My flower garden is one of my favorite places. I love to plant and nurture and watch things grow but this morning I just wanted to exert myself. I wanted to grunt when I pushed that shovel through the hard dirt. I longed to rip tangled roots and hear them crackle when I yanked them the rest of the away out with “he-yah”! I think if I could have boxed 🥊 it out with my butterfly bush and given my Echinacea a swift uppercut I would have…thankfully my neighbor came out to water her flowers before things got too out of hand in my floral ring. I’ve been THAT kinda frustrated this week – anyone else??
As I “grrrr-ed” and heaved and tossed greenery without regard I noticed my heaviness started to lift and my mind began to clear.
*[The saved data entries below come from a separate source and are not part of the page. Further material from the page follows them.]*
(** * A dynamically resizable worker pool (main.go)

    The pool of main.go is a bounded channel of string jobs served by
    worker goroutines that are added and cancelled one at a time, with a
    three-phase Shutdown.  This development embeds the program as an
    interleaving transition system and proves the properties its
    specification states about it, and further properties of the code.

    ** The embedding

    - The [Pool] struct is a record with the fields of the source
      ([mu], [workers], [jobs], [nextID], [wg]); the registry is a finite
      map from ids to [Worker]s.
    - The Go objects the pool uses are modelled next to it, with the
      behaviour the language and its [sync] and [context] packages give
      them: a channel is its buffer, its capacity, its closed flag and
      the queue of goroutines blocked in a receive (a send hands its
      value to the oldest of them, stores it in the buffer when there is
      room, and panics on a closed channel); a context is a flag set by
      its cancel function; the wait group is its counter; the mutex is
      one bit.  [int] is 64 bits wide and wraps around.
    - Every worker goroutine is a record with the variables its closure
      captured ([id], [ctx]) and a program counter [pc] over the
      statements of the closure, the deferred function included.  A
      select with several ready cases takes any of them: a step of a
      goroutine carries the case it prefers.
    - Method bodies are written in a small state, trace and error monad
      [M], one primitive per source statement; a computation returns,
      blocks or panics.  What a statement does that another thread or the
      caller can observe is recorded as an [event].
    - A method body that runs between [p.mu.Lock()] and [p.mu.Unlock()]
      is one transition of the caller.  The deferred function of a
      goroutine takes and releases the mutex in transitions of its own,
      so a caller can find the mutex held and has to wait.  Shutdown is
      three transitions, one per statement, since other threads run
      between them.
    - A schedule is a list of [action]s (calls of the methods, steps of
      Shutdown, steps of goroutines); [exec] runs one action, [run] a
      schedule.  The relation [step] lists the transitions case by case
      and is proved to be the graph of [exec].
    - [main] is the sequence of its calls, written in [M]; it takes a
      scheduler that gives the steps of the goroutines between two of
      its statements.

    Not modelled: the duration of [time.Sleep], the text of the printed
    lines (an [output] value stands for each), and the limits of the host
    (memory for the channel buffer and for goroutines). *)

From Stdlib Require Import ZArith List Lia.
From stdpp Require Import gmap strings list fin_maps pretty.

Local Open Scope Z_scope.

(** ** Go's [int] *)

(** [int] is 64 bits wide on the platforms the program targets; [++]
    wraps around in two's complement. *)
Definition int_bits : Z := 64.
Definition max_int : Z := 2 ^ (int_bits - 1) - 1.
Definition min_int : Z := - 2 ^ (int_bits - 1).
Definition wrap_int (z : Z) : Z :=
  (z + 2 ^ (int_bits - 1)) mod 2 ^ int_bits - 2 ^ (int_bits - 1).

(** ** Data *)

(** [type Worker struct { ID int; Cancel context.CancelFunc }].  A
    [context.CancelFunc] is the capability to cancel one context: it is
    represented by the index of that context in the context store. *)
Record Worker := mkWorker { ID : Z; Cancel : nat }.

(** [chan string].  [recvq] is the queue of goroutines blocked in a
    receive on the channel, oldest first. *)
Record chan := mkChan {
  buf : list string;
  cap : Z;
  closed : bool;
  recvq : list nat
}.

(** [type Pool struct]. *)
Record Pool := mkPool {
  mu : bool;
  workers : gmap Z Worker;
  jobs : chan;
  nextID : Z;
  wg : Z
}.

(** Program counter of a worker goroutine (the closure of AddWorker,
    lines 53-79); the comments give the statement about to run. *)
Inductive pc :=
| WStart                 (* fmt.Printf("Worker %d started\n", id) *)
| WSelect                (* select { ... }, not yet evaluated *)
| WParked                (* blocked in the select, on ctx.Done() and p.jobs *)
| WProc (job : string)   (* job received: Printf("... processing job"), Sleep *)
| WLock                  (* deferred: p.mu.Lock() *)
| WDelete                (* deferred: delete(p.workers, id) *)
| WUnlock                (* deferred: p.mu.Unlock() *)
| WDone                  (* deferred: p.wg.Done() *)
| WStopMsg               (* deferred: fmt.Printf("Worker %d stopped\n", id) *)
| WExited.

Record goroutine := mkG { g_id : Z; g_ctx : nat; g_pc : pc }.

(** Progress of the call of Shutdown. *)
Inductive sd_pc :=
| SdNotCalled
| SdClosed       (* close(p.jobs) done *)
| SdCancelled    (* the loop over p.workers done, mutex released *)
| SdReturned.    (* p.wg.Wait() returned *)

(** The pool together with the Go objects it refers to. *)
Record state := mkState {
  pool : Pool;
  ctxs : list bool;        (* per context: has cancel() been called *)
  gs : list goroutine;     (* worker goroutines, in spawn order *)
  sd : sd_pc
}.

(** ** Events *)

Inductive thread := Caller | G (tid : nat).

Inductive output :=
| Started (id : Z)
| Processing (id : Z) (job : string)
| Stopped (id : Z).

Inductive event :=
| EvLock (t : thread)
| EvUnlock (t : thread)
| EvStore (id : Z)
| EvDelete (tid : nat) (id : Z)
| EvWgAdd
| EvWgDone (tid : nat)
| EvWgWait
| EvCancel (c : nat)
| EvClose
| EvSpawn (tid : nat)
| EvAccept (job : string)
| EvReject (job : string)
| EvDeliver (tid : nat) (job : string)
| EvReturn (id : Z)
| EvPrint (o : output).

Global Instance pc_eq_dec : EqDecision pc.
Proof. solve_decision. Defined.
Global Instance thread_eq_dec : EqDecision thread.
Proof. solve_decision. Defined.
Global Instance output_eq_dec : EqDecision output.
Proof. solve_decision. Defined.
Global Instance event_eq_dec : EqDecision event.
Proof. solve_decision. Defined.

(** ** The monad of method bodies *)

Inductive outcome (A : Type) : Type :=
| Ret (a : A)
| Blocked
| Panic (msg : string).
Arguments Ret {A} a.
Arguments Blocked {A}.
Arguments Panic {A} msg.

(** A computation reads and writes the state, appends to the trace, and
    may block or panic. *)
Definition M (A : Type) : Type := state → outcome (A * list event * state).

Global Instance M_ret : MRet M := λ A a s, Ret (a, [], s).
Global Instance M_bind : MBind M := λ A B f m s,
  match m s with
  | Ret (a, evs, s') =>
      match f a s' with
      | Ret (b, evs', s'') => Ret (b, evs ++ evs', s'')
      | Blocked => Blocked
      | Panic msg => Panic msg
      end
  | Blocked => Blocked
  | Panic msg => Panic msg
  end.

Definition emit (e : event) : M unit := λ s, Ret (tt, [e], s).
Definition panic {A} (msg : string) : M A := λ _, Panic msg.
Definition block {A} : M A := λ _, Blocked.
Definition modify (f : state → state) : M unit := λ s, Ret (tt, [], f s).
Definition gets {A} (f : state → A) : M A := λ s, Ret (f s, [], s).

(** Field updates. *)
Definition set_pool (f : Pool → Pool) (s : state) : state :=
  mkState (f (pool s)) (ctxs s) (gs s) (sd s).
Definition set_ctxs (f : list bool → list bool) (s : state) : state :=
  mkState (pool s) (f (ctxs s)) (gs s) (sd s).
Definition set_gs (f : list goroutine → list goroutine) (s : state) : state :=
  mkState (pool s) (ctxs s) (f (gs s)) (sd s).
Definition set_sd (x : sd_pc) (s : state) : state :=
  mkState (pool s) (ctxs s) (gs s) x.

Definition set_mu (b : bool) (p : Pool) : Pool :=
  mkPool b (workers p) (jobs p) (nextID p) (wg p).
Definition set_workers (f : gmap Z Worker → gmap Z Worker) (p : Pool) : Pool :=
  mkPool (mu p) (f (workers p)) (jobs p) (nextID p) (wg p).
Definition set_jobs (f : chan → chan) (p : Pool) : Pool :=
  mkPool (mu p) (workers p) (f (jobs p)) (nextID p) (wg p).
Definition set_nextID (x : Z) (p : Pool) : Pool :=
  mkPool (mu p) (workers p) (jobs p) x (wg p).
Definition set_wg (x : Z) (p : Pool) : Pool :=
  mkPool (mu p) (workers p) (jobs p) (nextID p) x.

Definition with_buf (b : list string) (ch : chan) : chan :=
  mkChan b (cap ch) (closed ch) (recvq ch).
Definition with_recvq (q : list nat) (ch : chan) : chan :=
  mkChan (buf ch) (cap ch) (closed ch) q.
In my quiet time this year I’ve been journeying through the Bible. One of the things I look for when I’m reading are words that pop out to me over and over, sort of like a social media notification. You know, when you’ve commented on a post and then EVERY time another person comments you hear that little “ping”! When I get that ping in my heart that means “pay attention”. So interestingly enough, JOY has been that word for the last 5 weeks or so. I know sounds silly, since anyone who knows me or has followed me for any length of time already knows that’s my word. Honestly, even I thought it was ridiculous…I wanted God to show me something new. Something fresh. Something I hadn’t cultivated already. But He who knows me better was preparing the soil of my heart with these little reminders of just how important JOY is- “PING”!
As my sweet friend Margaret Feinberg suggests in her book Fight Back with Joy:
“Sometimes you have to poke holes in the darkness until it bleeds light”
At times that poking looks like pushing through a circumstance or repeating a verse or prayer over and over but today it was a piercing of the ground. A physical motion to counteract what was emoting in and around me all week.
As I knelt, gloved hand clenched around the spade, gouging away at the weedy soil, that which didn’t belong was yanked out down to the root and my wall of frustration started to crack. With each drag of the trowel, emotion evaporated and the sun seep in and warmed my weariness. When I stood an hour later, mulch clinging to my knees to survey what else might needed my attention, all I could see were little pings of JOY revealed in forming buds and hues of new growth.
We must pull life’s weeds and plant our thoughts wisely on the Gardener to gather JOY bouquets for our table.
I haven’t journaled anything worth posting in quite a while. I always have the desire to write but refuse to just plop any ole thing out here. I’m hopeful my time of silence has been God cultivating some seeds that are about to sprout forth with some pings of JOY I can share with you soon.